◆ WORK REQUEST
Your answer should consist of every line in the records that holds "pose".

(Collected data entries)

(** ** Cursors through a text assignment, integer mode *)

Lemma bind_returns {A B : Type} (c : M A) (k : A -> M B) p b p' :
  (x <- c ;; k x) p = Ret b p' ->
  exists a p1, c p = Ret a p1 /\ k a p1 = Ret b p'.
Proof. unfold bind. destruct (c p); try discriminate. eauto. Qed.

Lemma startswith_minus_len (t : string) :
  PyStr.startswith t "-" = true -> 1 <= PyStr.len t.
Proof.
  destruct t as [|a t]; [discriminate|]. intros _.
  unfold PyStr.len. cbn [String.length]. lia.
Qed.

Lemma len_nonempty (t : string) : t <> "" -> 1 <= PyStr.len t.
Proof.
  destruct t as [|a t]; [congruence|]. intros _.
  unfold PyStr.len. cbn [String.length]. lia.
Qed.

(** Where [settle_cursor] puts the cursor. *)
Lemma settle_cursor_spec (b : BufferRef) (v : Z) (p : NumberPrompt) :
  exists c,
    settle_cursor b v p = with_cursor b c p
    /\ 0 <= c <= PyStr.len (text (buffer b p))
    /\ (1 <= v -> c <= v)
    /\ (v = 1 -> PyStr.startswith (text (buffer b p)) "-" = true -> c = 1)
    /\ (cursor_ok (buffer b p) ->
        focus_buffer p = b
        \/ PyStr.startswith (text (buffer b p)) "-" = false ->
        PyStr.startswith (text (buffer b p)) "-" = true -> 1 <= c).
Proof.
  unfold settle_cursor, clamp_cursor, cursor_ok.
  pose proof (len_nonneg (text (buffer b p))) as HL.
  pose proof (startswith_minus_len (text (buffer b p))) as Hm.
  set (L := PyStr.len (text (buffer b p))) in *.
  set (c0 := cursor_position (buffer b p)) in *.
  destruct (PyStr.startswith (text (buffer b p)) "-") eqn:Eb.
  - specialize (Hm eq_refl).
    destruct (PyStr.startswith (text (buffer (focus_buffer p) p)) "-") eqn:Ef.
    + cbn [andb].
      repeat match goal with
        | |- context [if ?x <? ?y then _ else _] =>
            no_if x; no_if y; destruct (Z.ltb_spec x y)
        | |- context [?x =? ?y] =>
            no_if x; no_if y; destruct (Z.eqb_spec x y)
        end; eexists; (split; [reflexivity|]);
        repeat split; intros; try lia; try discriminate.
    + cbn [andb].
      repeat match goal with
        | |- context [if ?x <? ?y then _ else _] =>
            no_if x; no_if y; destruct (Z.ltb_spec x y)
        | |- context [?x =? ?y] =>
            no_if x; no_if y; destruct (Z.eqb_spec x y)
        end; eexists; (split; [reflexivity|]);
        repeat split; intros; try lia; try discriminate;
        match goal with
        | H : _ \/ _ |- _ => destruct H as [H|H]; [|discriminate];
                             rewrite H, Eb in Ef; discriminate
        end.
  - clear Hm.
    destruct (PyStr.startswith (text (buffer (focus_buffer p) p)) "-");
      cbn [andb];
      repeat match goal with
        | |- context [if ?x <? ?y then _ else _] =>
            no_if x; no_if y; destruct (Z.ltb_spec x y)
        | |- context [?x =? ?y] =>
            no_if x; no_if y; destruct (Z.eqb_spec x y)
        end; eexists; (split; [reflexivity|]);
        repeat split; intros; try lia; try discriminate.
Qed.

Lemma with_cursor_fields (b : BufferRef) (c : Z) (p : NumberPrompt) :
  _float (with_cursor b c p) = _float p
  /\ _focus (with_cursor b c p) = _focus p
  /\ buffer b (with_cursor b c p) = mkBuffer (text (buffer b p)) c
  /\ (forall b', b' <> b -> buffer b' (with_cursor b c p) = buffer b' p).
Proof.
  split_prompt p. destruct b; repeat split; intros [] H;
    reflexivity || congruence.
Qed.

Lemma after_read_buffers (p : NumberPrompt) :
  _float (after_read p) = _float p
  /\ _focus (after_read p) = _focus p
  /\ _whole_buffer (after_read p) = _whole_buffer p
  /\ _integral_buffer (after_read p) = _integral_buffer p.
Proof.
  unfold after_read. destruct (read_value p), (negb (_float p));
    split_prompt p; repeat split.
Qed.

Section IntCursor.
Variable n : nat.
Hypothesis IH :
  forall b t p p',
    int_ranged p -> t <> "" -> set_text n b t p = Ret tt p' ->
    cursors_kept b (text (buffer b p) <> t) p p'.

Lemma value_set_int_cursors (v : num) (p p' : NumberPrompt) :
  int_ranged p -> value_set (set_text n) v p = Ret tt p' ->
  cursors_kept WholeBuffer False p p'.
Proof.
  intros Hr E. rewrite value_set_clamps_then_writes in E.
  destruct (clamp_value p v) as [e|cv]; [discriminate|].
  rewrite write_value_int in E by apply Hr.
  destruct (IH _ _ _ _ Hr (str_nonempty cv) E) as [K1 [K2 [K3 K4]]].
  split; [exact K1|]. split; [exact K2|]. split; [|exact K4].
  intros [[]|Hok]. apply K3. now right.
Qed.

Lemma cursor_ok_in_range (bf : Buffer) :
  in_range bf ->
  (PyStr.startswith (text bf) "-" && (cursor_position bf =? 0))%bool = false ->
  cursor_ok bf.
Proof.
  intros Hr Hc. split; [assumption|]. intros Hs. rewrite Hs in Hc.
  cbn [andb] in Hc. apply Z.eqb_neq in Hc. unfold in_range in Hr. lia.
Qed.

Lemma on_text_changed_int_cursors (b : BufferRef) (p p' : NumberPrompt) :
  int_ranged p ->
  on_text_changed (set_text n) (set_cursor_position n) b p = Ret tt p' ->
  cursors_kept b True p p'.
Proof.
  intros Hr E. unfold on_text_changed in E. cbn [bind self modify] in E.
  set (p1 := with_width b (PyStr.len (text (buffer b p)) + 1) p) in E.
  assert (H1 : int_ranged p1 /\ _whole_buffer p1 = _whole_buffer p
               /\ _integral_buffer p1 = _integral_buffer p).
  { subst p1. unfold int_ranged, in_range in *.
    split_prompt p; destruct b; prompt_simpl; repeat split;
      solve [intuition]. }
  clearbody p1. destruct H1 as [Hr1 [Hw1 Hi1]].
  unfold _on_text_change in E. cbn [bind self] in E.
  apply bind_returns in E as [[] [p2 [E1 E2]]].
  assert (H2 : int_ranged p2
               /\ (forall b', cursor_ok (buffer b' p1) ->
                              cursor_ok (buffer b' p2))
               /\ _integral_buffer p2 = _integral_buffer p1).
  { destruct (negb (String.eqb (text (buffer b p1)) "")
              && negb (String.eqb (text (buffer b p1)) "-"))%bool.
    - unfold bind in E1. rewrite value_get_reads in E1.
      destruct (after_read_buffers p1) as [Af [Ao [Aw Ai]]].
      assert (Hra : int_ranged (after_read p1)).
      { destruct Hr1 as [? [? [? ?]]]. unfold int_ranged.
        rewrite Af, Ao, Aw, Ai. auto. }
      destruct (value_set_int_cursors _ _ _ Hra E1) as [K1 [K2 [K3 K4]]].
      split; [assumption|]. split.
      + intros [] Hok.
        * apply K3. right. cbn [buffer] in *. now rewrite Aw.
        * apply K2; [discriminate|]. cbn [buffer] in *. now rewrite Ai.
      + rewrite K4, Ai; reflexivity.
    - injection E1 as <-. auto. }
  destruct H2 as [Hr2 [Hk2 Hi2]].
  cbn [bind self] in E2.
  assert (Hpre : forall b', cursor_ok (buffer b' p) -> cursor_ok (buffer b' p2)).
  { intros b' Hok. apply Hk2. destruct b'; cbn [buffer] in *; congruence. }
  destruct (PyStr.startswith (text (buffer b p2)) "-"
            && (cursor_position (buffer b p2) =? 0))%bool eqn:Ec.
  - apply set_cursor_position_returns in E2.
    destruct (settle_cursor_spec b 1 p2) as [c [Es [Hc [_ [Hone _]]]]].
    apply andb_true_iff in Ec as [Eneg _]. specialize (Hone eq_refl Eneg).
    subst c. rewrite Es in E2. subst p'.
    destruct (with_cursor_fields b 1 p2) as [Ff [Fo [Fb Fother]]].
    assert (Hokb : cursor_ok (buffer b (with_cursor b 1 p2))).
    { rewrite Fb. split; cbn [text cursor_position]; [lia|]. intros _; lia. }
    assert (Hrange : int_ranged (with_cursor b 1 p2)).
    { destruct Hr2 as [R1 [R2 [R3 R4]]]. unfold int_ranged.
      split; [congruence|]. split; [congruence|].
      destruct b.
      - split; [exact (proj1 Hokb)|].
        change (_integral_buffer ?q) with (buffer IntegralBuffer q).
        rewrite Fother by discriminate. exact R4.
      - split; [|exact (proj1 Hokb)].
        change (_whole_buffer ?q) with (buffer WholeBuffer q).
        rewrite Fother by discriminate. exact R3. }
    split; [exact Hrange|]. split; [|split].
    + intros b' Hne Hok. rewrite Fother by assumption. now apply Hpre.
    + intros _. exact Hokb.
    + intros ->.
      change (_integral_buffer ?q) with (buffer IntegralBuffer q).
      rewrite Fother by discriminate. cbn [buffer]. congruence.
  - injection E2 as <-.
    assert (Hokb : cursor_ok (buffer b p2)).
    { apply cursor_ok_in_range; [|assumption].
      destruct Hr2 as [_ [_ [R3 R4]]]. destruct b; assumption. }
    split; [assumption|]. split; [|split].
    + intros b' _ Hok. now apply Hpre.
    + intros _. exact Hokb.
    + intros _. congruence.
Qed.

◆ ANSWER FOR THIS EXERCISE
  pose proof (len_nonneg (text (buffer b p))) as HL.
  pose proof (startswith_minus_len (text (buffer b p))) as Hm.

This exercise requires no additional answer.